* Requirement
Filter the records for lines holding the string "stride".

* Stored data

(* ===== verification/LayoutCompute.v ===== *)
(** * Target layouts ([compute_records], [compute_one])

    Sizes, alignments, offsets and drop kinds of the canonical types, children
    first. *)
From stdpp Require Import base numbers list list_numbers strings pretty gmap.
From S2P Require Import Prelude Source Diagnostics LayoutData Layout LayoutCycles.

(** ** Storage arithmetic *)

(** [u64::is_power_of_two] *)
Definition is_power_of_two (n : N) : bool := negb (n =? 0)%N && (N.land n (n - 1) =? 0)%N.

Definition checked_align_up_with_limit (value alignment limit : N) : option N :=
  if (alignment =? 0)%N || negb (is_power_of_two alignment) then None
  else
    let remainder := (value mod alignment)%N in
    aligned ← (if (remainder =? 0)%N then Some value else checked_add u64_max value (alignment - remainder));
    if (aligned <=? limit)%N then Some aligned else None.
Definition checked_align_up (value alignment : N) : option N :=
  checked_align_up_with_limit value alignment u64_max.

Definition checked_storage_add (left right limit : N) : option N :=
  match checked_add u64_max left right with
  | Some value => if (value <=? limit)%N then Some value else None
  | None => None
  end.
Definition checked_storage_mul (left right limit : N) : option N :=
  match checked_mul u64_max left right with
  | Some value => if (value <=? limit)%N then Some value else None
  | None => None
  end.

(** ** State *)

Record RecordState := mkRecordState {
  rs_records : list (option LayoutRecord); rs_visiting : list bool; rs_errors : LErrors }.
Definition record_errors {A} (m : PM LErrors A) : PM RecordState A := fun s =>
  match m (rs_errors s) with (e, r) => (mkRecordState (rs_records s) (rs_visiting s) e, r) end.
Definition set_visiting (index : nat) (b : bool) : PM RecordState unit :=
  pmodify (fun s => mkRecordState (rs_records s) (<[index := b]> (rs_visiting s)) (rs_errors s)).
Definition set_record (index : nat) (r : LayoutRecord) : PM RecordState unit :=
  pmodify (fun s => mkRecordState (<[index := Some r]> (rs_records s)) (rs_visiting s) (rs_errors s)).

(** [resolved_record]; an index of [raw_to_index] may panic *)
Definition resolved_record (id : NodeId) (c : CanonicalMap) (records : list (option LayoutRecord))
    : option (option LayoutRecord) :=
  type_index ← canonical_index c id;
  Some (mjoin (get records type_index)).

(** ** The record of one node

    [fail] is the error path of the source: report, clear [visiting], return. *)
Section record.
Context (c : CanonicalMap) (target : StorageTarget) (records : list (option LayoutRecord)).
Context (fail : PM LErrors unit -> PM RecordState unit) (node : TypeNode) (id : TypeId).
Notation overflow label := (fail (layout_overflow (tn_span node) label)).

(** The fields: cursor, alignment, fields so far, whether one needs a drop *)
Fixpoint struct_fields (fields : list RawField) (cursor alignment : N) (verified : list VerifiedField)
    (needs_drop : bool) : PM RecordState (N * N * list VerifiedField * bool) :=
  match fields with
  | [] => mret (cursor, alignment, verified, needs_drop)
  | field :: fields =>
      child ← expect (resolved_record (rf_ty field) c records);
      child ← or_else child
        (fail (push_error (layout_at (tn_span node) "ZRYNA-L3003" "struct field layout was not resolved"
                             "provide an acyclic complete type graph")));
      offset ← or_else (checked_align_up cursor (lr_alignment child)) (overflow "struct field offset");
      next ← or_else (checked_storage_add offset (lr_size child) MAX_OBJECT_SIZE) (overflow "struct size");
      pwhen (MAX_OBJECT_SIZE <? next)%N (overflow "struct object size";; preturn);;
      struct_fields fields next (N.max alignment (lr_alignment child))
        (verified ++ [mkVerifiedField (rf_ordinal field) (lr_id child) offset])
        (needs_drop || negb (lr_drop_kind child =? 0)%N)
  end.

(** The variants: payload alignment and size, variants so far, whether one needs
    a drop.  A payload without a record is a panic. *)
Fixpoint enum_variants (variants : list RawVariant) (alignment size : N) (verified : list VerifiedVariant)
    (needs_drop : bool) : option (N * N * list VerifiedVariant * bool) :=
  match variants with
  | [] => Some (alignment, size, verified, needs_drop)
  | variant :: variants =>
      match rv_payload variant with
      | None =>
          enum_variants variants alignment size (verified ++ [mkVerifiedVariant (rv_ordinal variant) None])
            needs_drop
      | Some payload =>
          child ← mjoin (resolved_record payload c records);
          enum_variants variants (N.max alignment (lr_alignment child)) (N.max size (lr_size child))
            (verified ++ [mkVerifiedVariant (rv_ordinal variant) (Some (lr_id child))])
            (needs_drop || negb (lr_drop_kind child =? 0)%N)
      end
  end.

(** [u32::from(needs_drop)] *)
Definition drop_flag (b : bool) : N := if b then 1 else 0.

Definition struct_record (module declaration : N) (fields : list RawField) : PM RecordState LayoutRecord :=
  r ← struct_fields fields 0 1 [] false;
  let '(cursor, alignment, verified, needs_drop) := r in
  size ← or_else (checked_align_up cursor alignment) (overflow "struct tail alignment");
  mret (mkLayoutRecord id (VkStruct module declaration verified) size alignment (drop_flag needs_drop)
          (drop_flag needs_drop)).

Definition enum_record (module declaration : N) (variants : list RawVariant) : PM RecordState LayoutRecord :=
  r ← expect (enum_variants variants 1 0 [] false);
  let '(payload_alignment, payload_size, verified, needs_drop) := r in
  let alignment := N.max 4 payload_alignment in
  payload_offset ← or_else (checked_align_up 4 payload_alignment) (overflow "enum payload offset");
  end_ ← or_else (checked_storage_add payload_offset payload_size MAX_OBJECT_SIZE) (overflow "enum payload size");
  size ← or_else (checked_align_up end_ alignment) (overflow "enum tail alignment");
  pwhen (MAX_OBJECT_SIZE <? size)%N (overflow "enum object size";; preturn);;
  mret (mkLayoutRecord id (VkEnum module declaration verified payload_offset payload_size) size alignment
          (drop_flag needs_drop) (drop_flag needs_drop)).

Definition array_record (element : NodeId) (length : N) : PM RecordState LayoutRecord :=
  child ← expect (mjoin (resolved_record element c records));
  stride ← or_else (checked_align_up (lr_size child) (lr_alignment child)) (overflow "array stride");
  size ← or_else (checked_storage_mul stride length MAX_OBJECT_SIZE) (overflow "array size");
  pwhen (MAX_OBJECT_SIZE <? size)%N (overflow "array object size";; preturn);;
  let needs_drop := negb (lr_drop_kind child =? 0)%N in
  mret (mkLayoutRecord id (VkFixedArray (lr_id child) length stride) size (lr_alignment child)
          (drop_flag needs_drop) (drop_flag needs_drop)).

Definition vec_record (element : NodeId) : PM RecordState LayoutRecord :=
  child_id ← expect (type_id c (N.to_nat element));
  child ← expect (get records (ti_index child_id));
  pwhen (match child with Some child => (lr_size child =? 0)%N | None => false end)
    (fail (push_error (layout_at (tn_span node) "ZRYNA-L3003" "Vec does not admit a zero-sized element type"
                         "use a non-zero-sized element type"));; preturn);;
  let '(word, alignment) := word_layout target in
  mret (mkLayoutRecord id (VkVec child_id) (word * 3) alignment 3 3).

Definition handle_record (kind : TypeId -> VerifiedKind) (payload : NodeId) (drop_kind : N)
    : PM RecordState LayoutRecord :=
  payload ← expect (type_id c (N.to_nat payload));
  let '(word, alignment) := word_layout target in
  mret (mkLayoutRecord id (kind payload) word alignment drop_kind drop_kind).

Definition node_record : PM RecordState LayoutRecord :=
  match tn_kind node with
  | TkBool => mret (mkLayoutRecord id VkBool 1 1 0 0)
  | TkI32 => mret (mkLayoutRecord id VkI32 4 4 0 0)
  | TkString =>
      let '(word, alignment) := word_layout target in
      mret (mkLayoutRecord id VkString (word * 3) alignment 2 2)
  | TkStruct module declaration fields => struct_record module declaration fields
  | TkEnum module declaration variants => enum_record module declaration variants
  | TkFixedArray element length => array_record element length
  | TkVec element => vec_record element
  | TkShared payload => handle_record VkShared payload 4
  | TkWeak payload => handle_record VkWeak payload 5
  | TkBorrow _ => fail (mret tt);; preturn
  end.
End record.

(** ** [compute_one] *)

Definition record_accepted (r : LayoutRecord) : bool :=
  negb ((lr_alignment r =? 0)%N || negb (is_power_of_two (lr_alignment r)) || (8 <? lr_alignment r)%N
        || (MAX_OBJECT_SIZE <? lr_size r)%N).

Definition failing (type_index : nat) (e : PM LErrors unit) : PM RecordState unit :=
  record_errors e;; set_visiting type_index false.

Fixpoint compute_one (fuel : nat) (graph : LGraph) (c : CanonicalMap) (target : StorageTarget)
    (type_index : nat) : PM RecordState unit :=
  match fuel with
  | O => ppanic
  | S fuel =>
      pbody (
        records ← pgets rs_records;
        record ← expect (records !! type_index);
        pwhen (bool_decide (is_Some record)) preturn;;
        visiting ← pgets rs_visiting;
        active ← expect (visiting !! type_index);
        pwhen active preturn;;
        set_visiting type_index true;;
        raw_index ← expect (cm_type_to_raw c !! type_index);
        node ← expect (lg_types graph !! raw_index);
        pfor_each (by_value_children (tn_kind node)) (fun child =>
          child_type ← expect (canonical_index c child);
          compute_one fuel graph c target (N.to_nat child_type));;
        clean ← pgets (fun s => le_is_empty (rs_errors s));
        pwhen (negb clean) (set_visiting type_index false;; preturn);;
        index ← expect (try_u32 (N.of_nat type_index));
        records ← pgets rs_records;
        record ← node_record c target records (failing type_index) node (mkTypeId (cm_universe c) index);
        (if record_accepted record then set_record type_index record
         else record_errors (layout_overflow (tn_span node) "stored layout limit"));;
        set_visiting type_index false)
  end.

(** The depth check of [reject_by_value_cycles] bounds the recursion. *)
Definition record_fuel : nat := N.to_nat MAX_TRAVERSAL_DEPTH + 1.

(** The final check of [compute_records] on vectors *)
Fixpoint check_vec_elements (all records : list LayoutRecord) : PM LErrors unit :=
  match records with
  | [] => mret tt
  | record :: records =>
      match lr_kind record with
      | VkVec element =>
          child ← expect (get all (ti_index element));
          pwhen (lr_size child =? 0)%N
            (push_error (layout_global "ZRYNA-L3003"
                           ("Vec element TypeId " +:+ pretty (ti_index element) +:+ " has zero stored size")
                           "use a non-zero-sized Vec element type");; preturn)
      | _ => mret tt
      end;;
      check_vec_elements all records
  end.

(** An early [return None] is [Return]. *)
Definition compute_records (graph : LGraph) (c : CanonicalMap) (target : StorageTarget)
    (e : LErrors) : LErrors * outcome (list LayoutRecord) :=
  let count := length (lg_types graph) in
  let loop := pfor_each (seq 0 count) (fun type_index =>
                compute_one record_fuel graph c target type_index;;
                exhausted ← pgets (fun s => le_fatal (rs_errors s));
                pwhen (exhausted : bool) preturn) in
  match loop (mkRecordState (replicate count None) (replicate count false) e) with
  | (s, Val _) =>
      match mapM id (rs_records s) with
      | None => (rs_errors s, Return)
      | Some records => (check_vec_elements records records;; mret records) (rs_errors s)
      end
  | (s, Return) => (rs_errors s, Return)
  | (s, Panic) => (rs_errors s, Panic)
  end.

* Reply to the task
  stride ← or_else (checked_align_up (lr_size child) (lr_alignment child)) (overflow "array stride");
  size ← or_else (checked_storage_mul stride length MAX_OBJECT_SIZE) (overflow "array size");
  mret (mkLayoutRecord id (VkFixedArray (lr_id child) length stride) size (lr_alignment child)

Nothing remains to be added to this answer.